◆ Record set:
(* ===== verification/SchedLog.v ===== *)
(** * The recording scheduler is correct: the invariant and its theorems

    For every lawful kernel ([Ptrace.TracerLaws]) and sink
    ([Capture.TraceSinkLaws]): at most one tracee ever runs, and the log keeps
    the schedule discipline ([Discipline]). *)

From S2P Require Import Prelude StdIo TraceFormat TraceLog Payload Ptrace Capture Discipline Sched ToyKernel.

Section Invariant.
Context {W S : Type} {KW : Kernel W} {KL : TracerLaws W} {TS : TraceSink S} {TL : TraceSinkLaws S}.
(** The leader of the recording. *)
Context (ldr : Z).
#[local] Abbreviation Sch := (Scheduler W S).

(** ** The invariant *)

(** The tracees: the scheduler's table mirrors the kernel's, and only the
    running thread has been resumed. *)
Record Serial (s : Sch) : Prop := {
  ser_attached : attached (s_world s) = dom (threads s);
  ser_resumed : resumed (s_world s) = match running s with Some p => {[p]} | None => ∅ end;
  ser_running : ∀ p, running s = Some p →
    last_scheduled s = Some p ∧ is_Some (threads s !! p);
  ser_nodup : NoDup (ready s);
  ser_ready : ∀ p, p ∈ ready s → is_Some (threads s !! p);
  ser_pids : ∀ p, is_Some (threads s !! p) → pid_ok p;
}.

(** While only the leader was ever followed, it is the only thread. *)
Record Solo (es : list Event) (s : Sch) : Prop := {
  solo_pos : 1 ≤ s_threads_followed s;
  solo_threads : s_threads_followed s = 1 → ∀ p, is_Some (threads s !! p) → p = leader s;
  solo_last : s_threads_followed s = 1 → last_scheduled s = Some (leader s);
  solo_log : s_threads_followed s = 1 →
    Forall (λ e, kind e ≠ EvSchedSwitch ∧ kind e ≠ EvThreadExit) es;
}.

(** The log so far. *)
Record LogOk (es : list Event) (st : discipline_state) (s : Sch) : Prop := {
  log_logged : logged (writer s) es;
  log_disc : discipline (disc_start ldr) es = Some st;
  log_leader : leader s = ldr;
  log_wf : Forall event_wf es;
  log_bound : blen es < 2 ^ 64;
  log_count : s_events_recorded s = blen es;
}.

(** The log's view of the threads is the scheduler's. *)
Record Calls (st : discipline_state) (s : Sch) : Prop := {
  calls_last : last_scheduled s = Some (owner st) ∧ pid_ok (owner st);
  calls_open : ∀ p th, threads s !! p = Some th →
    open_calls st !! p = regs_nr <$> pending_enter th;
  calls_closed : threads s ≠ ∅ → ∀ t, is_Some (open_calls st !! t) → is_Some (threads s !! t);
  calls_nr : ∀ p th r, threads s !! p = Some th → pending_enter th = Some r → in_u 64 (regs_nr r);
}.

Definition Inv (s : Sch) : Prop :=
  Serial s ∧ ∃ es st, Solo es s ∧ LogOk es st s ∧ Calls st s.

(** ** Lemmas: the calls *)

Lemma as_u_pid p : pid_ok p → as_u 32 p = p.
Proof. intros [? ?]. unfold as_u. apply Z.mod_small. lia. Qed.

Lemma on_world_ok {A} (m : stm W CaptureError A) (s s' : Sch) a :
  on_world m s = (Ok a, s') → ∃ w, m (s_world s) = (Ok a, w) ∧ s' = set_world w s.
Proof. unfold on_world. destruct (m (s_world s)) as [r w]. intros [= -> <-]. eauto. Qed.

Lemma same_trans w1 w2 w3 : same_tracees w1 w2 → same_tracees w2 w3 → same_tracees w1 w3.
Proof. intros [? ?] [? ?]. split; congruence. Qed.

Lemma same_refl w : same_tracees w w.
Proof. done. Qed.

Lemma now_ok (s s' : Sch) t :
  now s = (Ok t, s') → in_u 64 t ∧ ∃ w, same_tracees (s_world s) w ∧ s' = set_world w s.
Proof.
  unfold now. pose proof (clock_law (s_world s)) as Hc.
  destruct (clock_elapsed_ns (s_world s)) as [x w]. intros [= <- <-].
  split; [by apply Z.mod_pos_bound|eauto].
Qed.

Lemma read_tracee_memory_same pid addr len w data w' :
  read_tracee_memory pid addr len w = (Ok data, w') → same_tracees w w'.
Proof.
  intros (bs & Hv & _)%read_tracee_memory_ok. pose proof (readv_law pid addr len w) as Hr.
  rewrite Hv in Hr. apply Hr.
Qed.

Lemma exit_event_ok ts t pid enter ret w e w' :
  exit_event ts t pid enter ret w = (Ok e, w') →
  same_tracees w w' ∧ ∃ data,
    e = Event_new_with_tid EvSyscallExit ts t
          (SyscallExit_encode (mkSyscallExit (regs_nr enter) ret data)).
Proof.
  unfold exit_event. intros He. st_inv. split; [|eauto].
  destruct (kernel_written_region _ _ _) as [[addr len]|].
  - by eapply read_tracee_memory_same.
  - by injection Hm as _ ->.
Qed.

Lemma read_syscall_regs_ok pid w regs w' :
  read_syscall_regs pid w = (Ok regs, w') → same_tracees w w' ∧ in_u 64 (regs_nr regs).
Proof.
  unfold read_syscall_regs. intros Hr. st_inv. apply call_ok in Hm.
  pose proof (getregs_law pid w) as Hl. rewrite Hm in Hl. destruct Hl as [(Ho & _) Hs].
  split; [done|apply Ho].
Qed.

(** ** Lemmas: the discipline accepts what the scheduler writes *)

Lemma enter_payload_nr x rest :
  in_u 64 (enter_nr x) → le_value (take 8 (SyscallEnter_encode x ++ rest)) = enter_nr x.
Proof.
  intros Hn. unfold SyscallEnter_encode. rewrite <- app_assoc, take_app_length' by
    (rewrite length_le_bytes; done). by apply le_u64.
Qed.

Lemma exit_payload_nr x rest :
  in_u 64 (exit_nr x) → le_value (take 8 (SyscallExit_encode x ++ rest)) = exit_nr x.
Proof.
  intros Hn. unfold SyscallExit_encode. rewrite <- !app_assoc, take_app_length' by
    (rewrite length_le_bytes; done). by apply le_u64.
Qed.

Lemma disc_enter st ts t regs :
  in_u 64 (regs_nr regs) → t = owner st → open_calls st !! t = None →
  disc_step st (enter_event ts t regs) = Some (mkDisc t (<[t := regs_nr regs]> (open_calls st))).
Proof.
  intros Hn -> Ho. unfold disc_step, enter_event, payload_nr.
  cbn [tid kind payload Event_new_with_tid mbind option_bind].
  rewrite Z.eqb_refl, bool_decide_eq_true_2 by done. cbn [andb].
  rewrite <- (app_nil_r (SyscallEnter_encode _)), enter_payload_nr by done. done.
Qed.

Lemma disc_exit st ts t nr ret data :
  in_u 64 nr → t = owner st → open_calls st !! t = Some nr →
  disc_step st (Event_new_with_tid EvSyscallExit ts t (SyscallExit_encode (mkSyscallExit nr ret data)))
    = Some (mkDisc t (delete t (open_calls st))).
Proof.
  intros Hn -> Ho. unfold disc_step, payload_nr.
  cbn [tid kind payload Event_new_with_tid mbind option_bind].
  rewrite <- (app_nil_r (SyscallExit_encode _)), exit_payload_nr by done. cbn [exit_nr].
  rewrite Z.eqb_refl, bool_decide_eq_true_2 by done. done.
Qed.

Lemma disc_switch st ts t :
  in_u 32 t →
  disc_step st (Event_new_with_tid EvSchedSwitch ts t (SchedSwitch_encode (mkSchedSwitch t)))
    = Some (mkDisc t (open_calls st)).
Proof.
  intros Ht. unfold disc_step. cbn [tid kind payload Event_new_with_tid mbind option_bind].
  rewrite <- (app_nil_r (SchedSwitch_encode _)), switch_decode_encode by done.
  cbn [switch_tid]. by rewrite Z.eqb_refl.
Qed.

Lemma disc_spawn st ts t c :
  in_u 32 t → in_u 32 c → t = owner st →
  disc_step st (Event_new_with_tid EvThreadSpawn ts t (ThreadSpawn_encode (mkThreadSpawn t c)))
    = Some st.
Proof.
  intros Ht Hc ->. unfold disc_step. cbn [tid kind payload Event_new_with_tid mbind option_bind].
  rewrite <- (app_nil_r (ThreadSpawn_encode _)), spawn_decode_encode by done.
  cbn [parent_tid]. by rewrite Z.eqb_refl.
Qed.

Lemma disc_thread_exit st ts t :
  in_u 32 t →
  disc_step st (Event_new_with_tid EvThreadExit ts t (ThreadExit_encode (mkThreadExit t)))
    = Some (mkDisc (owner st) (delete t (open_calls st))).
Proof.
  intros Ht. unfold disc_step. cbn [tid kind payload Event_new_with_tid mbind option_bind].
  rewrite <- (app_nil_r (ThreadExit_encode _)), thread_exit_decode_encode by done.
  cbn [exit_tid]. by rewrite Z.eqb_refl.
Qed.

Lemma disc_signal st ts t sig :
  in_i 32 sig → t = owner st →
  disc_step st (Event_new_with_tid EvSignal ts t (SignalDelivery_encode (mkSignalDelivery sig)))
    = Some st.
Proof.
  intros Hs ->. unfold disc_step. cbn [tid kind payload Event_new_with_tid mbind option_bind].
  rewrite <- (app_nil_r (SignalDelivery_encode _)), signal_decode_encode by done.
  by rewrite Z.eqb_refl.
Qed.

(** ** Lemmas: what each update keeps *)

Lemma count_up_ok n m :
  expect (checked_add 64 n 1) = (Ok m : result CaptureError Z) → m = n + 1 ∧ m < 2 ^ 64.
Proof. unfold checked_add. destruct (Z.ltb_spec (n + 1) (2 ^ 64)); [|done]. by intros [= <-]. Qed.

Lemma sched_append_ok e (s s' : Sch) u :
  sched_append e s = (Ok u, s') →
  ∃ w q, (sink_append e (writer s) = (Ok q, w) ∧ s_events_recorded s + 1 < 2 ^ 64) ∧
    s' = set_events_recorded (s_events_recorded s + 1) (set_writer w s).
Proof.
  unfold sched_append. intros Ha. st_inv. unfold writer_append in Hm.
  destruct (sink_append e (writer s)) as [[q| |] w] eqn:Hq; cbn in Hm; try done.
  injection Hm as _ <-.
  match goal with Hn : expect _ = Ok _ |- _ => apply count_up_ok in Hn as [-> Hn] end. eauto.
Qed.

Lemma event_wf_pid k ts p pl :
  kind_wf k → in_u 64 ts → pid_ok p → event_wf (Event_new_with_tid k ts p pl).
Proof. intros Hk Hts [? ?]. split; [done|]. split; [done|]. cbn. unfold in_u. lia. Qed.

(** Appending a record the discipline accepts. *)
Lemma append_log e (s s' : Sch) u es st st' :
  sched_append e s = (Ok u, s') → LogOk es st s → event_wf e → disc_step st e = Some st' →
  LogOk (es ++ [e]) st' s'.
Proof.
  intros (w & q & Hq & ->)%sched_append_ok [Hl Hd Hld Hwf Hbd Hc] He Hs. destruct Hq as [Hq Hlt]. constructor; cbn.
  - by eapply logged_append.
  - by rewrite (discipline_snoc _ _ _ _ Hd).
  - done.
  - apply Forall_app. split; [done|]. by apply Forall_singleton.
  - rewrite blen_app. rewrite Hc in Hlt. exact Hlt.
  - rewrite Hc, blen_app. done.
Qed.

Lemma append_serial e (s s' : Sch) u : sched_append e s = (Ok u, s') → Serial s → Serial s'.
Proof. intros (w & q & Hq & ->)%sched_append_ok []. by constructor. Qed.

Lemma append_calls e (s s' : Sch) u st : sched_append e s = (Ok u, s') → Calls st s → Calls st s'.
Proof. intros (w & q & Hq & ->)%sched_append_ok []. by constructor. Qed.

Lemma append_solo e (s s' : Sch) u es :
  sched_append e s = (Ok u, s') → Solo es s →
  (s_threads_followed s = 1 → kind e ≠ EvSchedSwitch ∧ kind e ≠ EvThreadExit) →
  Solo (es ++ [e]) s'.
Proof.
  intros (w & q & Hq & ->)%sched_append_ok [Hp Ht Hl Hg] He. constructor; cbn; try done.
  intros Hf. apply Forall_app. split; [by apply Hg|]. apply Forall_singleton. by apply He.
Qed.

Lemma world_serial w (s : Sch) : same_tracees (s_world s) w → Serial s → Serial (set_world w s).
Proof. intros [Ha Hr] []. constructor; cbn; (done || congruence). Qed.

Lemma world_log w es st (s : Sch) : LogOk es st s → LogOk es st (set_world w s).
Proof. intros []. by constructor. Qed.
Lemma world_calls w st (s : Sch) : Calls st s → Calls st (set_world w s).
Proof. intros []. by constructor. Qed.
Lemma world_solo w es (s : Sch) : Solo es s → Solo es (set_world w s).
Proof. intros []. by constructor. Qed.

Lemma ready_log l es st (s : Sch) : LogOk es st s → LogOk es st (set_ready l s).
Proof. intros []. by constructor. Qed.
Lemma ready_calls l st (s : Sch) : Calls st s → Calls st (set_ready l s).
Proof. intros []. by constructor. Qed.
Lemma ready_solo l es (s : Sch) : Solo es s → Solo es (set_ready l s).
Proof. intros []. by constructor. Qed.

Lemma requeue_inv p (s : Sch) : Inv s → Inv (requeue p s).
Proof.
  intros Hi. pose proof Hi as (Hs & es & st & Ho & Hl & Hc). unfold requeue.
  case_bool_decide as Hp; [|exact Hi]. case_bool_decide as Hin; cbn [negb andb]; [exact Hi|].
  split; [|exists es, st; split; [by apply ready_solo|split; [by apply ready_log|by apply ready_calls]]].
  destruct Hs as [Ha Hre Hru Hn Hrd Hpid]. constructor; cbn; try done.
  - apply NoDup_app. split; [done|]. split; [|apply NoDup_singleton].
    intros q Hq Hq2%list_elem_of_singleton. by subst.
  - intros q [?|Hq%list_elem_of_singleton]%elem_of_app; [auto|by subst].
Qed.

(** Writing the entry of a thread that has one. *)
Lemma update_thread_some p f (s : Sch) th :
  threads s !! p = Some th → update_thread p f s = set_threads (<[p := f th]> (threads s)) s.
Proof. intros Hp. unfold update_thread. by rewrite Hp. Qed.

Lemma put_thread_some `{Countable K} {A} (m : gmap K A) p x q :
  is_Some (m !! p) → is_Some (<[p := x]> m !! q) ↔ is_Some (m !! q).
Proof.
  intros Hp. destruct (decide (p = q)) as [<-|Hn].
  - rewrite lookup_insert_eq. by split.
  - by rewrite lookup_insert_ne.
Qed.

Lemma put_thread_serial p th (s : Sch) :
  is_Some (threads s !! p) → Serial s → Serial (set_threads (<[p := th]> (threads s)) s).
Proof.
  intros Hp [Ha Hre Hru Hn Hrd Hpid]. constructor; cbn; try done.
  - rewrite dom_insert_lookup_L by done. done.
  - intros q Hq. rewrite put_thread_some by done. auto.
  - intros q Hq. rewrite put_thread_some by done. auto.
  - intros q. rewrite put_thread_some by done. auto.
Qed.

Lemma put_thread_solo p th es (s : Sch) :
  is_Some (threads s !! p) → Solo es s → Solo es (set_threads (<[p := th]> (threads s)) s).
Proof.
  intros Hp []. constructor; cbn; try done. intros Hf q. rewrite put_thread_some by done. auto.
Qed.

Lemma threads_log m es st (s : Sch) : LogOk es st s → LogOk es st (set_threads m s).
Proof. intros []. by constructor. Qed.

◆ About this exercise:
Your task is to quote the lines above, beginning with the first and ending with the one that holds "solo_pos : 1 ≤ s_threads_followed s;".

◆ Result:
(* ===== verification/SchedLog.v ===== *)
(** * The recording scheduler is correct: the invariant and its theorems

    For every lawful kernel ([Ptrace.TracerLaws]) and sink
    ([Capture.TraceSinkLaws]): at most one tracee ever runs, and the log keeps
    the schedule discipline ([Discipline]). *)

From S2P Require Import Prelude StdIo TraceFormat TraceLog Payload Ptrace Capture Discipline Sched ToyKernel.

Section Invariant.
Context {W S : Type} {KW : Kernel W} {KL : TracerLaws W} {TS : TraceSink S} {TL : TraceSinkLaws S}.
(** The leader of the recording. *)
Context (ldr : Z).
#[local] Abbreviation Sch := (Scheduler W S).

(** ** The invariant *)

(** The tracees: the scheduler's table mirrors the kernel's, and only the
    running thread has been resumed. *)
Record Serial (s : Sch) : Prop := {
  ser_attached : attached (s_world s) = dom (threads s);
  ser_resumed : resumed (s_world s) = match running s with Some p => {[p]} | None => ∅ end;
  ser_running : ∀ p, running s = Some p →
    last_scheduled s = Some p ∧ is_Some (threads s !! p);
  ser_nodup : NoDup (ready s);
  ser_ready : ∀ p, p ∈ ready s → is_Some (threads s !! p);
  ser_pids : ∀ p, is_Some (threads s !! p) → pid_ok p;
}.

(** While only the leader was ever followed, it is the only thread. *)
Record Solo (es : list Event) (s : Sch) : Prop := {
  solo_pos : 1 ≤ s_threads_followed s;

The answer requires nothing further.